## Boosting and Pipelines

### Objectives

- Understanding how we can create a streamline of procedures (Pipelines)

- What is the use of such practices.

- Boosting methods - Specifically Gradient and Adaboost

- Implementation of GradientBoostClassifier with fine-tuning with gridsearch.


### Pipelines

__Q:__ What is a pipeline?

[sklearn - documentation](https://scikit-learn.org/stable/modules/compose.html#pipeline)

> Transformers (scaling, preprocessing, feature selection etc.) are usually combined with classifiers, regressors or other estimators to build a composite estimator. The most common tool is a Pipeline.

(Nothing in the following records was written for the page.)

(** A read of a valid range on the stack is the in-memory slice of the
    global rows, under the stack's dtype, and leaves the stack as it is. *)
Lemma read_spec members columns start stop step :
  Forall adapter_contract members →
  valid_range (FileStack.size (FileStack.make members)) start stop step = true →
  FileStack.read columns start stop step (FileStack.make members)
  = ((λ rows, {| Numpy.nd_dtype := FileStack.dtype (FileStack.make members);
                 Numpy.nd_data := rows |})
       <$> Py.getslice (global_rows columns members) start stop step,
     FileStack.make members).
Proof.
  intros Hc Hvalid. unfold FileStack.read. rewrite Hvalid.
  apply valid_range_true in Hvalid. rewrite make_size in Hvalid.
  destruct Hvalid as (H0 & Hle & Hn & Hstep).
  destruct (locate_spec members start (contract_sizes_nonneg _ Hc) H0 ltac:(lia))
    as (k & -> & Hk & Hlo & Hhi).
  rewrite (fill_spec members columns stop); [|done|lia|unfold FileStack.nfiles; simpl; lia|lia|].
  2:{ intros Hlt. split; [done|]. destruct Hhi as [_ Hhi]; lia. }
  cbn [mbind result_bind]. f_equal.
  pose proof (global_rows_len columns members Hc) as Hlen.
  rewrite (getslice_stride_contiguous (global_rows columns members) start stop step)
    by lia.
  by destruct (Py.getslice _ _ _ _).
Qed.

(** The whole content of the stack: rows [0, size) are the global rows. *)
Lemma read_full members columns :
  Forall adapter_contract members →
  FileStack.read columns 0 (FileStack.size (FileStack.make members)) 1
    (FileStack.make members)
  = (Ok {| Numpy.nd_dtype := FileStack.dtype (FileStack.make members);
           Numpy.nd_data := global_rows columns members |},
     FileStack.make members).
Proof.
  intros Hc.
  pose proof (total_nonneg (sizes members)
                (proj2 (Forall_fmap _ _ _) (contract_sizes_nonneg _ Hc))) as Hpos.
  rewrite read_spec; [|done|rewrite make_size; apply valid_range_true; lia].
  rewrite make_size, <- (global_rows_len columns members Hc).
  by rewrite getslice_all.
Qed.

End ContractFacts.

(** ** The [NPYFile] adapter *)

Lemma NPYFile_init_Ok fs path self :
  NPYFile.__init__ fs path = Ok self →
  ∃ data, fs !! path = Some data
    ∧ self = {| NPYFile.path := path; NPYFile.attrs := ∅; NPYFile._data := data;
                NPYFile.size := Numpy.len data;
                NPYFile.dtype := Numpy.nd_dtype data |}.
Proof.
  unfold NPYFile.__init__, Numpy.load. destruct (fs !! path) as [data|]; [|done].
  simpl. intros [= <-]. by exists data.
Qed.

Lemma NPYFile_init_constructed fs path self :
  NPYFile.__init__ fs path = Ok self → NPYFile.constructed self.
Proof. intros (data & _ & ->)%NPYFile_init_Ok. by split. Qed.

(** [read] hands back the object it was called on. *)
Lemma NPYFile_read_self columns start stop step self :
  (NPYFile.read columns start stop step self).2 = self.
Proof. done. Qed.


Lemma getitem_all a :
  Numpy.getitem a 0 (Numpy.len a) 1 = Ok a.
Proof.
  unfold Numpy.getitem, Numpy.len. rewrite getslice_all. simpl. by destruct a.
Qed.

Lemma NPYFile_full_rows columns self :
  NPYFile.constructed self →
  full_rows columns self = Numpy.nd_data (NPYFile._data self).
Proof.
  intros [Hsize _].
  change (full_rows columns self)
    with (match Numpy.getitem (NPYFile._data self) 0 (NPYFile.size self) 1 with
          | Ok a => Numpy.nd_data a
          | Err _ => []
          end).
  by rewrite Hsize, getitem_all.
Qed.

(** An [NPYFile] that [__init__] built meets the contract of an adapter. *)
Lemma NPYFile_contract self : NPYFile.constructed self → adapter_contract self.
Proof.
  intros Hc. split.
  - done.
  - intros columns. rewrite NPYFile_full_rows by done. symmetry. apply Hc.
  - intros columns start stop step _. rewrite NPYFile_full_rows by done.
    simpl. unfold Numpy.getitem.
    by destruct (Py.getslice _ _ _ _).
Qed.

(** ** Catalogs *)

Lemma mapM_result_Ok {B C} (g : B → result C) (xs : list B) (ys : list C) :
  mapM g xs = Ok ys ↔ Forall2 (λ x y, g x = Ok y) xs ys.
Proof.
  revert ys. induction xs as [|x xs IH]; intros ys; simpl.
  - split; [intros [= <-]; constructor|]. by inversion 1.
  - split.
    + destruct (g x) as [y|e] eqn:Hg; [|done]. simpl.
      destruct (mapM g xs) as [ys'|e] eqn:Hm; [|done]. simpl.
      intros [= <-]. constructor; [done|]. by apply IH.
    + inversion 1 as [|? y ? ys' Hg Hrest]; subst.
      rewrite Hg. simpl. apply IH in Hrest. rewrite Hrest. done.
Qed.

Lemma mapM_result_ext {B C} (g h : B → result C) (xs : list B) :
  Forall (λ x, g x = h x) xs → mapM g xs = mapM h xs.
Proof.
  induction 1 as [|x xs Hx _ IH]; [done|]. simpl. by rewrite Hx, IH.
Qed.

Lemma getslice_replicate {B} (v : B) (size start stop step : Z) :
  valid_range size start stop step = true →
  Py.getslice (replicate (Z.to_nat size) v) start stop step
  = Ok (replicate (Z.to_nat (Py.ceil_div (stop - start) step)) v).
Proof.
  intros (H0 & Hle & Hn & Hstep)%valid_range_true.
  destruct (getslice_valid (replicate (Z.to_nat size) v) start stop step)
    as (rows & -> & Hlen & Hrows); [lia..| |lia|].
  { unfold Py.len. rewrite length_replicate. lia. }
  f_equal.
  assert (0 ≤ Py.ceil_div (stop - start) step) as Hc.
  { rewrite <- Hlen. unfold Py.len. lia. }
  apply (list_eq_below _ _ (Py.ceil_div (stop - start) step)); [done| |].
  - unfold Py.len. rewrite length_replicate. lia.
  - intros i Hi. rewrite Hrows by done.
    pose proof (stride_below_stop start stop step (Z.of_nat i) Hstep ltac:(lia) Hi).
    rewrite !lookup_replicate_2; [done|lia..].
Qed.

__Q__: Why should we use pipelines?

    - Convenience: You only have to call fit and predict once on your data to fit a whole sequence of estimators.
    - Joint parameter selection: You can grid search over parameters of all estimators in the pipeline at once.
    - Safety: Pipelines help avoid leaking statistics from your test data into the trained model in cross-validation, by ensuring that the same samples are used to train the transformers and predictors.
    
    


In [None]:
import numpy as np
np.random.seed(0)
import pandas as pd
import matplotlib.pyplot as plt
%matplotlib inline
from sklearn.model_selection import train_test_split, cross_val_score
from sklearn.ensemble import AdaBoostClassifier, GradientBoostingClassifier
from sklearn.metrics import accuracy_score, f1_score, confusion_matrix, classification_report

In [None]:
## load the dataset 
## Source: https://www.kaggle.com/uciml/pima-indians-diabetes-database/download
df = pd.read_csv('data/diabetes.csv')
df.head()

In [None]:
## Let's use describe method to see if there is anything suspicious
df.describe().T

In [None]:
## Now let's use info method
df.info()

In [None]:
## separate target variable from features
target = df.Outcome
df.drop('Outcome', axis=1, inplace=True)

In [None]:
## Let's see the distribution of 1's and 0's
np.unique(target, return_counts= True)

In [None]:
## Split data into test train
X_train, X_test, y_train, y_test = train_test_split(df, target, test_size=0.20)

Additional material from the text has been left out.